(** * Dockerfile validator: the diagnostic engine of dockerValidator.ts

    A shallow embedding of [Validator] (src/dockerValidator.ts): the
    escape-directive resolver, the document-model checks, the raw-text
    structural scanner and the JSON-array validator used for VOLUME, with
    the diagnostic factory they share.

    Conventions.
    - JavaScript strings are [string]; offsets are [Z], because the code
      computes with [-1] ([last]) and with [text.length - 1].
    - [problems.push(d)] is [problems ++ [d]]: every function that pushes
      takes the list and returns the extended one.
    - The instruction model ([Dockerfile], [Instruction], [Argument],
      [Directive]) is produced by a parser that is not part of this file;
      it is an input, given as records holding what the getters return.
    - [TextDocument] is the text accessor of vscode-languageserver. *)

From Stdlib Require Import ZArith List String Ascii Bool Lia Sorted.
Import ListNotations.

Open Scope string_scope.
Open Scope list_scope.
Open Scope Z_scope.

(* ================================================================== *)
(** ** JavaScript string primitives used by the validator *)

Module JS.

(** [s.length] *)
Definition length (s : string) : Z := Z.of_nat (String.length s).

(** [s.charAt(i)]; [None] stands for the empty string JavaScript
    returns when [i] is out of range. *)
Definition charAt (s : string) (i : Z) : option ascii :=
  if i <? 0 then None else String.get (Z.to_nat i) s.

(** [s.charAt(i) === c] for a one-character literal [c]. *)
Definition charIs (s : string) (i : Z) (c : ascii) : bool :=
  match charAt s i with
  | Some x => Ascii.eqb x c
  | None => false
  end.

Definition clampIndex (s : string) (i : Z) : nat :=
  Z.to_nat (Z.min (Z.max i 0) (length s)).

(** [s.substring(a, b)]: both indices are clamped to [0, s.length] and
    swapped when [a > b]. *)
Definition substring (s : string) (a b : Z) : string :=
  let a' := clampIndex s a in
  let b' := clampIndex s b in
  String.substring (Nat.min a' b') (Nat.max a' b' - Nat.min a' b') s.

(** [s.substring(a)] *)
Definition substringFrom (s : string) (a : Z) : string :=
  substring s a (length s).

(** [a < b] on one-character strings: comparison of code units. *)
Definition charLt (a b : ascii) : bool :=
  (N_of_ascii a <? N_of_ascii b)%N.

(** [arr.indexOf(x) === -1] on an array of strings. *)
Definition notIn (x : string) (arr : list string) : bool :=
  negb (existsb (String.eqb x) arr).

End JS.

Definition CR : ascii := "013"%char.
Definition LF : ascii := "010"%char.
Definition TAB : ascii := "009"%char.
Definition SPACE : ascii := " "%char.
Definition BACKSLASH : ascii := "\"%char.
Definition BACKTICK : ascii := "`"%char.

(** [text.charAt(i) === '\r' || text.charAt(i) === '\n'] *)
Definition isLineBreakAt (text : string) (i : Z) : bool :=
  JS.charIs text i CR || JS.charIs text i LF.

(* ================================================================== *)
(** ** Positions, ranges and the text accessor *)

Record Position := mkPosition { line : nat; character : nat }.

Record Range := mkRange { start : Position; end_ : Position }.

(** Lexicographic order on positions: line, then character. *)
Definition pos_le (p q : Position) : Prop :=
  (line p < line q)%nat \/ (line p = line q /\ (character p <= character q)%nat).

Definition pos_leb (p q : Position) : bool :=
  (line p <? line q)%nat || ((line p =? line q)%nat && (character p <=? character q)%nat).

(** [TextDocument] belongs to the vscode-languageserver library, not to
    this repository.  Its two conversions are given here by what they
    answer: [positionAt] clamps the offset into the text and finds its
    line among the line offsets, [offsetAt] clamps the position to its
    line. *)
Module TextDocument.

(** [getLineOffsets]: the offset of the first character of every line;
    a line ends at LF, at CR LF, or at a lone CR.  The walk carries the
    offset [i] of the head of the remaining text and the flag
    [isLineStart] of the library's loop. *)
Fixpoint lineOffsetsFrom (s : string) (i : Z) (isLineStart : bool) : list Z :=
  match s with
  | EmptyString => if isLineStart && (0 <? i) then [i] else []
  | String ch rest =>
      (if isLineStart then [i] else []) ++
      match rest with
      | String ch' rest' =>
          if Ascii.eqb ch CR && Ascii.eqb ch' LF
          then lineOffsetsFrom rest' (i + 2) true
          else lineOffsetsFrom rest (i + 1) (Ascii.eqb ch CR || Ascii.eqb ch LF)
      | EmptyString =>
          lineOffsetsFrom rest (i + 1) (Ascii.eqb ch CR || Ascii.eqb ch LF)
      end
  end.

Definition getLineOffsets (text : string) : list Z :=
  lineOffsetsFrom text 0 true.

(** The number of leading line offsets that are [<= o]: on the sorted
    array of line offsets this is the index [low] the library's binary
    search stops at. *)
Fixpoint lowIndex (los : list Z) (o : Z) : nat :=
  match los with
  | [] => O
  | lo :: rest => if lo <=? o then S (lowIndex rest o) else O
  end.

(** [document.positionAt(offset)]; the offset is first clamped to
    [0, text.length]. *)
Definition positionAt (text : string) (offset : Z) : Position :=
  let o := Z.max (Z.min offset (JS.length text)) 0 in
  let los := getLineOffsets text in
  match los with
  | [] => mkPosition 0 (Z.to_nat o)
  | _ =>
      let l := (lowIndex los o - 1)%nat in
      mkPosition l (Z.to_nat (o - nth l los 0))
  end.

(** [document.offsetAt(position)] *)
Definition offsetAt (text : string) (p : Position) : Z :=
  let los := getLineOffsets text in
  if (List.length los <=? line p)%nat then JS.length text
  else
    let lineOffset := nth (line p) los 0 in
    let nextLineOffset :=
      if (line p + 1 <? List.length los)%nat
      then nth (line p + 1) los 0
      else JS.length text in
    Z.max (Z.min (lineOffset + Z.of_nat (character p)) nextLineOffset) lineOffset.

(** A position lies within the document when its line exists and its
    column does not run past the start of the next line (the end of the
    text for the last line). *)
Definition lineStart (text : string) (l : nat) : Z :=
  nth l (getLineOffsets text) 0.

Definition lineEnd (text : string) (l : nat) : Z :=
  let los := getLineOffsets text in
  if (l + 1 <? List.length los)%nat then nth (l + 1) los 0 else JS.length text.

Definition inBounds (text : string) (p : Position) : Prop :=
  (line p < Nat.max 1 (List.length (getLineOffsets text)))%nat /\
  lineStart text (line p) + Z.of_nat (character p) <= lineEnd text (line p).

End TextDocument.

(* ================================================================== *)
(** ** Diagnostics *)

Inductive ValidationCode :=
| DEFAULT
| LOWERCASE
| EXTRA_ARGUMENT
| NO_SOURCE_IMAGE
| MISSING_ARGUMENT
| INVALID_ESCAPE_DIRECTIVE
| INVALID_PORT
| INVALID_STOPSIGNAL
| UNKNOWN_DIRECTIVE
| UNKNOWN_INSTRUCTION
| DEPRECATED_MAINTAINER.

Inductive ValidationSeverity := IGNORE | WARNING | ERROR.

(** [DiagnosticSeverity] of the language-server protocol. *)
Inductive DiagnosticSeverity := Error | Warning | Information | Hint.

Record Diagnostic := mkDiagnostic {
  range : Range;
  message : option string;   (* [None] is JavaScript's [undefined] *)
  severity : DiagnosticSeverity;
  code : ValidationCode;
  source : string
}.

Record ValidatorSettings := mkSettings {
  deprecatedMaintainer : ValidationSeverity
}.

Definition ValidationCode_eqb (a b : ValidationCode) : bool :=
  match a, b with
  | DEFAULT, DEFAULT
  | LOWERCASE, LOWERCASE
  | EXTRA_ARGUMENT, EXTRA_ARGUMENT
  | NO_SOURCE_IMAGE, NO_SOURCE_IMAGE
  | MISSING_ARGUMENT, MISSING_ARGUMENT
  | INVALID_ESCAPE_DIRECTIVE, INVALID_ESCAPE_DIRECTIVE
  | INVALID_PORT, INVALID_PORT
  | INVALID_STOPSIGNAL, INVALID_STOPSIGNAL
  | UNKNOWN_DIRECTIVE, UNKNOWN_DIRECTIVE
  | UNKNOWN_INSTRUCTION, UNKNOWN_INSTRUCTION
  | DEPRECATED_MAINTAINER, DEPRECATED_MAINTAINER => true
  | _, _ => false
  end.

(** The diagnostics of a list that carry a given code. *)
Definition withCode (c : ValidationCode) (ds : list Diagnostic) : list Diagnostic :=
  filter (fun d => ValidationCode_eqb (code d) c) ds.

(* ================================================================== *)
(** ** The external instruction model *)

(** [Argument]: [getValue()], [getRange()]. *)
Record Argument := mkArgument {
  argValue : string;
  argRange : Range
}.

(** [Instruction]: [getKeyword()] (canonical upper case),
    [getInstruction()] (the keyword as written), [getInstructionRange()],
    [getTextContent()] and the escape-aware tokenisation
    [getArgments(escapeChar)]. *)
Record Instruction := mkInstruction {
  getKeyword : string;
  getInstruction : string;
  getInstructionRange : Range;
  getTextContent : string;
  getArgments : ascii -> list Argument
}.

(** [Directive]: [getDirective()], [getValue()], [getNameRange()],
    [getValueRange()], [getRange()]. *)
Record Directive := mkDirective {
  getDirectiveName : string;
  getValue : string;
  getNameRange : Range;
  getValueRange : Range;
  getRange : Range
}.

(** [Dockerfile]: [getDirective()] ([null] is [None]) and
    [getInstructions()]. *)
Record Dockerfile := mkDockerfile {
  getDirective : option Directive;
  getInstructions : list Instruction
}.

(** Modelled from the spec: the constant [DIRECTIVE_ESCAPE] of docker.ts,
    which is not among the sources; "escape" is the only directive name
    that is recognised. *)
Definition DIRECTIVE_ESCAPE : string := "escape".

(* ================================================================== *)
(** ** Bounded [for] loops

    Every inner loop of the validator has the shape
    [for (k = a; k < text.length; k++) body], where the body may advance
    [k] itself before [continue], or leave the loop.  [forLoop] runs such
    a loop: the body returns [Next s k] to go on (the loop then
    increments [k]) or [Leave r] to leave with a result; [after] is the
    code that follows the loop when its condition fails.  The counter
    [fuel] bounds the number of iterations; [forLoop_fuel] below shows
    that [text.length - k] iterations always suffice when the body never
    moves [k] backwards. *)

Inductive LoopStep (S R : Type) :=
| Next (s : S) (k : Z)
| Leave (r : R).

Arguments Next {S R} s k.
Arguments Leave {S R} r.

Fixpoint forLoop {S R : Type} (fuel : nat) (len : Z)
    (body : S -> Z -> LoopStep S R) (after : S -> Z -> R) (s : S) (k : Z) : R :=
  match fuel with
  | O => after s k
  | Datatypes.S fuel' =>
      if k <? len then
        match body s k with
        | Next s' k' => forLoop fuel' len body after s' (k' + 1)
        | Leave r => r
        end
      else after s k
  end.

TASK TO COMPLETE> From the records above, count the lines in which the string "LoopStep" is found, and answer with the number alone.

WRITTEN SOLUTION> 2